Dialogo tra Sarantis Thanopulos e Franco Borgogno
Sarantis Thanopulos: “Caro Franco nel tuo ben libro “Una vita cura una vita” (Bollati Boringhieri) ripercorri il tuo percorso di analista con grande chiarezza, passione che non ignora la discrezione e sincerità. L’esperienza personale si intreccia in modo originale con un’accurata disamina e interrogazione della prassi e della teoria psicoanalitica. Già il titolo anticipa la tua prospettiva: nella relazione analitica sono due vite che si incontrano (piuttosto che due “persone”) e anche in psicoanalisi, al di là dell’asimmetria delle posizioni e della necessaria centralità del paziente, non si può prendere cura di una vita senza prendere cura della propria e viceversa.
Una cosa che mi ha particolarmente colpito nel tuo libro è la definizione del trauma che tu fai, riprendendo, in modo essenziale, Ferenczi (il geniale allievo di Freud). Un evento non è traumatico psichicamente perché è accaduto, ma perché non ha trovato un ambiente in grado di riconoscerlo, significarlo e offrire il suo aiuto. Il trauma sarebbe dunque, secondo l’espressione che usi, un’“omissione di soccorso”.Qualcosa che sarebbe dovuto accadere nello sviluppo fisiologico, ma non è accaduto. Penso che la vita sia, fin dall’inizio, estroversione, esposizione, sbilanciamento che rende l’esperienza di sé e del mondo possibile, e senza il sostegno fisico e affettivo di chi ne prende cura, il bambino rischia di essere ferito proprio da ciò che crea il suo piacere di vivere.

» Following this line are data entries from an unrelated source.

(** * wxauto-repost-onebotv11: converter, socket client and message router

    A shallow embedding of the Python sources

      - [src/config_manager.py]   (dotted-path lookup),
      - [src/onebot_converter.py] (class [OneBotV11Converter]),
      - [src/websocket_client.py] (class [WebSocketClient]),
      - [src/wechat_monitor.py]   (identity lookup),
      - [src/message_handler.py]  (class [MessageHandler]),

    followed by the properties established about them.

    Conventions.  A Python [str] is a Rocq [string] holding its UTF-8
    encoding, so that concatenation, equality, prefix and suffix tests against
    ASCII patterns and the token scanner (whose special characters are all
    ASCII) act on it exactly as they act on the sequence of code points.  The
    two Unicode-aware operations the code uses, [str.strip] and [str.lower],
    are written out on the encoded form.  JSON-shaped data (dicts, lists,
    strings, integers, booleans, [None]) is the type [pyval]; Python floats do
    not occur in the data these functions inspect.  Exceptions are values of
    type [exn] carried by the [result] monad; everything the code asks of the
    outside world (clock, file system, hash seed, socket, chat endpoint) is a
    field of an environment record. *)

From Stdlib Require Import String Ascii List ZArith Bool Arith Lia.
From Stdlib Require Import DecimalString.
Import ListNotations.

Open Scope list_scope.
Open Scope string_scope.

(* ------------------------------------------------------------------ *)
(** * Python values *)

Module Py.

#[local] Set Warnings "-register-all".
Inductive pyval : Type :=
| PNone
| PBool (b : bool)
| PInt (z : Z)
| PStr (s : string)
| PList (l : list pyval)
| PDict (d : list (string * pyval)).

(** A [dict] keeps insertion order; keys are unique. *)
Definition dict := list (string * pyval).

Fixpoint dict_get (k : string) (d : dict) : option pyval :=
  match d with
  | [] => None
  | (k', v) :: d' => if String.eqb k' k then Some v else dict_get k d'
  end.

(** [d.get(k, default)] *)
Definition get (d : dict) (k : string) (default : pyval) : pyval :=
  match dict_get k d with
  | Some v => v
  | None => default
  end.

(** [k in d] *)
Definition has_key (k : string) (d : dict) : bool :=
  match dict_get k d with Some _ => true | None => false end.

(** [d[k] = v]: an existing key keeps its position. *)
Fixpoint dict_set (k : string) (v : pyval) (d : dict) : dict :=
  match d with
  | [] => [(k, v)]
  | (k', v') :: d' =>
      if String.eqb k' k then (k', v) :: d' else (k', v') :: dict_set k v d'
  end.

(** [d.update(u)] *)
Definition update (d u : dict) : dict :=
  fold_left (fun acc kv => dict_set (fst kv) (snd kv) acc) u d.

(** Truth value of an object. *)
Definition truthy (v : pyval) : bool :=
  match v with
  | PNone => false
  | PBool b => b
  | PInt z => negb (Z.eqb z 0)
  | PStr s => negb (String.eqb s "")
  | PList l => match l with [] => false | _ => true end
  | PDict d => match d with [] => false | _ => true end
  end.

(** [a == b].  [bool] is a subclass of [int]; dicts compare regardless of
    order. *)
Fixpoint py_eq (a b : pyval) {struct a} : bool :=
  match a, b with
  | PNone, PNone => true
  | PBool x, PBool y => Bool.eqb x y
  | PBool x, PInt y => Z.eqb (if x then 1 else 0) y
  | PInt x, PBool y => Z.eqb x (if y then 1 else 0)
  | PInt x, PInt y => Z.eqb x y
  | PStr x, PStr y => String.eqb x y
  | PList x, PList y =>
      (fix go (x y : list pyval) {struct x} : bool :=
         match x, y with
         | [], [] => true
         | a' :: x', b' :: y' => py_eq a' b' && go x' y'
         | _, _ => false
         end) x y
  | PDict x, PDict y =>
      Nat.eqb (List.length x) (List.length y) &&
      (fix go (x : list (string * pyval)) {struct x} : bool :=
         match x with
         | [] => true
         | (k, v) :: x' =>
             match dict_get k y with
             | Some w => py_eq v w
             | None => false
             end && go x'
         end) x
  | _, _ => false
  end.

Definition is_dict (v : pyval) : bool :=
  match v with PDict _ => true | _ => false end.

Definition is_str (v : pyval) : bool :=
  match v with PStr _ => true | _ => false end.

Definition is_list (v : pyval) : bool :=
  match v with PList _ => true | _ => false end.

(** [type(v).__name__] *)
Definition type_name (v : pyval) : string :=
  match v with
  | PNone => "NoneType"
  | PBool _ => "bool"
  | PInt _ => "int"
  | PStr _ => "str"
  | PList _ => "list"
  | PDict _ => "dict"
  end.

(** Exceptions: class name and the text [str(e)] gives. *)
Inductive exn : Type := Raise (cls : string) (msg : string).

Definition exn_str (e : exn) : string :=
  match e with Raise _ msg => msg end.

Inductive result (A : Type) : Type :=
| Ok (a : A)
| Err (e : exn).
Arguments Ok {A} a.
Arguments Err {A} e.

Definition bind {A B : Type} (m : result A) (f : A -> result B) : result B :=
  match m with
  | Ok a => f a
  | Err e => Err e
  end.

(** [try: m  except Exception as e: h e] *)
Definition try_except {A : Type} (m : result A) (h : exn -> A) : A :=
  match m with
  | Ok a => a
  | Err e => h e
  end.

Definition AttributeError (v : pyval) (attr : string) : exn :=
  Raise "AttributeError"
        ("'" ++ type_name v ++ "' object has no attribute '" ++ attr ++ "'").

(** [v.get(k, default)] on an arbitrary object: only dicts have [get]. *)
Definition py_get (v : pyval) (k : string) (default : pyval) : result pyval :=
  match v with
  | PDict d => Ok (get d k default)
  | _ => Err (AttributeError v "get")
  end.

End Py.
Export Py.

Notation "x <- m ;; k" := (bind m (fun x => k))
  (at level 61, m at next level, right associativity).

(* ------------------------------------------------------------------ *)
(** * String operations of the Python standard library *)

Module Str.

(** [s.startswith(p)] *)
Definition startswith (p s : string) : bool := String.prefix p s.

(** [s[n:]] *)
Fixpoint drop (n : nat) (s : string) : string :=
  match n, s with
  | O, _ => s
  | S n', String _ s' => drop n' s'
  | S _, EmptyString => EmptyString
  end.

(** [s[a:b]] for [a <= b] *)
Definition slice (a b : nat) (s : string) : string := substring a (b - a) s.

(** [s.endswith(p)] *)
Definition endswith (p s : string) : bool :=
  Nat.leb (String.length p) (String.length s) &&
  String.eqb (drop (String.length s - String.length p) s) p.

(** [s.endswith((p1, ..., pn))] *)
Definition endswith_any (ps : list string) (s : string) : bool :=
  existsb (fun p => endswith p s) ps.

(** [c in s] for a one-character [c] *)
Fixpoint contains (c : ascii) (s : string) : bool :=
  match s with
  | EmptyString => false
  | String a s' => Ascii.eqb a c || contains c s'
  end.

(** [s.split(c)]: never empty, empty fields are kept. *)
Fixpoint split (c : ascii) (s : string) : list string :=
  match s with
  | EmptyString => [EmptyString]
  | String a s' =>
      if Ascii.eqb a c then EmptyString :: split c s'
      else match split c s' with
           | h :: t => String a h :: t
           | [] => [String a EmptyString]
           end
  end.

(** [s.split(c, 1)]: one field when [c] is absent, else the text before the
    first [c] and everything after it. *)
Fixpoint split1 (c : ascii) (s : string) : list string :=
  match s with
  | EmptyString => [EmptyString]
  | String a s' =>
      if Ascii.eqb a c then [EmptyString; s']
      else match split1 c s' with
           | h :: t => String a h :: t
           | [] => [String a EmptyString]
           end
  end.

(** [''.join(parts)] *)
Definition join (parts : list string) : string := String.concat "" parts.

(** [sep.join(parts)] *)
Definition join_with (sep : string) (parts : list string) : string :=
  String.concat sep parts.

(** [str(z)] for an [int] *)
Definition of_Z (z : Z) : string := NilEmpty.string_of_int (Z.to_int z).

Definition code (c : ascii) : N := N_of_ascii c.

(** White space in the sense of [str.strip()], one-byte code points:
    U+0009..U+000D, U+001C..U+001F, U+0020. *)
Definition space1 (c : ascii) : bool :=
  let n := code c in
  (N.leb 9 n && N.leb n 13) || (N.leb 28 n && N.leb n 31) || N.eqb n 32.

(** Two-byte code points: U+0085 and U+00A0. *)
Definition space2 (c1 c2 : ascii) : bool :=
  N.eqb (code c1) 194 && (N.eqb (code c2) 133 || N.eqb (code c2) 160).

(** Three-byte code points: U+1680, U+2000..U+200A, U+2028, U+2029, U+202F,
    U+205F, U+3000. *)
Definition space3 (c1 c2 c3 : ascii) : bool :=
  let a := code c1 in
  let b := code c2 in
  let c := code c3 in
  (N.eqb a 225 && N.eqb b 154 && N.eqb c 128) ||
  (N.eqb a 226 && N.eqb b 128 &&
     ((N.leb 128 c && N.leb c 138) || N.eqb c 168 || N.eqb c 169 || N.eqb c 175)) ||
  (N.eqb a 226 && N.eqb b 129 && N.eqb c 159) ||
  (N.eqb a 227 && N.eqb b 128 && N.eqb c 128).

(** [s.strip() == ''] *)
Fixpoint is_blank (s : string) : bool :=
  match s with
  | EmptyString => true
  | String c1 s1 =>
      if space1 c1 then is_blank s1
      else match s1 with
           | EmptyString => false
           | String c2 s2 =>
               if space2 c1 c2 then is_blank s2
               else match s2 with
                    | EmptyString => false
                    | String c3 s3 =>
                        if space3 c1 c2 c3 then is_blank s3 else false
                    end
           end
  end.

Definition lower1 (c : ascii) : ascii :=
  let n := code c in
  if N.leb 65 n && N.leb n 90 then ascii_of_N (n + 32) else c.

(** [s.lower()], exact on everything that yields an ASCII character: the
    letters A..Z, U+212A (Kelvin sign, lowered to [k]) and U+0130 (lowered to
    [i] followed by U+0307).  Every other code point is lowered by Python to a
    non-ASCII code point and is left as it is here; the code only compares the
    result with ASCII suffixes. *)
Fixpoint lower (s : string) : string :=
  match s with
  | EmptyString => EmptyString
  | String c1 s1 =>
      match s1 with
      | String c2 s2 =>
          if N.eqb (code c1) 196 && N.eqb (code c2) 176 then
            String "i" (String (ascii_of_N 204) (String (ascii_of_N 135) (lower s2)))
          else
            match s2 with
            | String c3 s3 =>
                if N.eqb (code c1) 226 && N.eqb (code c2) 132 && N.eqb (code c3) 170
                then String "k" (lower s3)
                else String (lower1 c1) (lower s1)
            | EmptyString => String (lower1 c1) (lower s1)
            end
      | EmptyString => String (lower1 c1) EmptyString
      end
  end.

(** Number of bytes of the code point that starts with byte [c]. *)
Definition utf8_width (c : ascii) : nat :=
  let n := code c in
  if N.ltb n 192 then 1 else if N.ltb n 224 then 2 else if N.ltb n 240 then 3 else 4.

(** The code points of [s], each as a one-character string ([list(s)]).
    [k] counts the bytes still owed to the code point in progress. *)
Fixpoint chars_from (k : nat) (cur : string) (s : string) : list string :=
  match s with
  | EmptyString => match cur with EmptyString => [] | _ => [cur] end
  | String c s' =>
      match k with
      | S k' => chars_from k' (cur ++ String c EmptyString) s'
      | O =>
          match cur with
          | EmptyString => chars_from (utf8_width c - 1) (String c EmptyString) s'
          | _ => cur :: chars_from (utf8_width c - 1) (String c EmptyString) s'
          end
      end
  end.

Definition chars (s : string) : list string := chars_from 0 EmptyString s.

End Str.

(* ------------------------------------------------------------------ *)
(** * The outside world *)

(** What the code obtains from the interpreter, the clock and the file
    system.  A field of type [result _] may raise. *)
Record Env : Type := {
  (** [int(time.time())] *)
  now : Z;
  (** [int(time.time() * 1000)] *)
  now_ms : Z;
  (** the built-in [hash] on strings (seeded per process) *)
  py_hash : string -> Z;
  (** [str(v)] for a list or a dict *)
  repr_container : pyval -> string;
  (** [Path(p).exists()] *)
  path_exists : string -> result bool;
  (** [base64.b64encode(open(p, 'rb').read()).decode('utf-8')] *)
  read_base64 : string -> result string;
  (** [Path(p).stat().st_size] *)
  stat_size : string -> result Z;
  (** [_format_file_size]: a float rendered with one decimal and a unit *)
  format_file_size : Z -> string;
  (** [base64.b64decode(payload)] *)
  b64decode : string -> result string;
  (** [str(project_root / d / name)] *)
  cache_path : pyval -> string -> result string;
  (** [d.mkdir(parents=True, exist_ok=True)] then writing the bytes to the
      file *)
  write_cache : string -> string -> result unit
}.

(** [str(v)], as used by f-strings and [str.format]. *)
Definition py_str (env : Env) (v : pyval) : string :=
  match v with
  | PNone => "None"
  | PBool true => "True"
  | PBool false => "False"
  | PInt z => Str.of_Z z
  | PStr s => s
  | PList _ | PDict _ => repr_container env v
  end.

(** Iterating over an object with [for x in v]. *)
Definition py_iter (v : pyval) : result (list pyval) :=
  match v with
  | PList l => Ok l
  | PDict d => Ok (map (fun kv => PStr (fst kv)) d)
  | PStr s => Ok (map PStr (Str.chars s))
  | _ => Err (Raise "TypeError" ("'" ++ type_name v ++ "' object is not iterable"))
  end.

(* ------------------------------------------------------------------ *)
(** * config_manager.py *)

Module ConfigManager.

La ferita colpisce l’esperienza nel punto dell’incontro del godimento con l’apprendere.”
Franco Borgogno: “Caro Sarantis, non sono un “cuor di leone”, uno che si lancia senza paura in grandi imprese. Ho anche imparato presto che, se la battaglia è inutile, è d’uopo ritirarsi attendendo il momento per uscire allo scoperto e sostenere la propria via e le proprie percezioni, anche quando queste sarebbero state ostacolate dalla morale e dai pregiudizi correnti, che ho invero sempre combattuto con coraggio come ho sempre combattuto le ipocrisie, gli inganni e i dinieghi di chi non vuole essere disturbato. Non mi sono mai sentito forte, ma fragile e mancante di qualcosa che non avevo avuto, benché pronto a cercare qualcuno che mi avrebbe ridato l’attenzione che desideravo. Quando per esempio al ginnasio-liceo dovetti accettare il collegio impostomi dai miei perché “noiosavo” mia sorella (speravo così di trovare in lei quel supporto non ricevuto dai miei, visto che per loro spesso ero un peso e un obbligo), mi rassegnai al “carcere” rimandando progetti e desideri a quando ne sarei uscito. Partendo da me come è mio uso, Sarantis, ti sto descrivendo uno spoilt child, il bambino deprivato a cui è stato sottratto quanto fisiologicamente dovutogli e con forza impiantato un quid non suo. Allorché presentai il concetto tratto da Ferenczi e da una recensione di Paula Heimann di un libro di Masud Khan io ero del tutto convinto dell’“omissione di soccorso” che tu sottolinei ma a quel punto quella che per me è una realtà lampante non era agli altri visibile (si voltavano dall’altra parte per comodità? non la vedevano perché voleva dire vedersi anche in parte deprivati e identificati con quelli che li avevano deprivati di cui non volevano affatto intaccare l’identificazione che ne avevano fatto?). Quando presentai il concetto fui pertanto davvero un po’“cuor di leone” perché sia alla Clinica Neuropsichiatrica di Torino che al Centro Milanese di Psicoanalisi si scatenò a causa mia un putiferio.”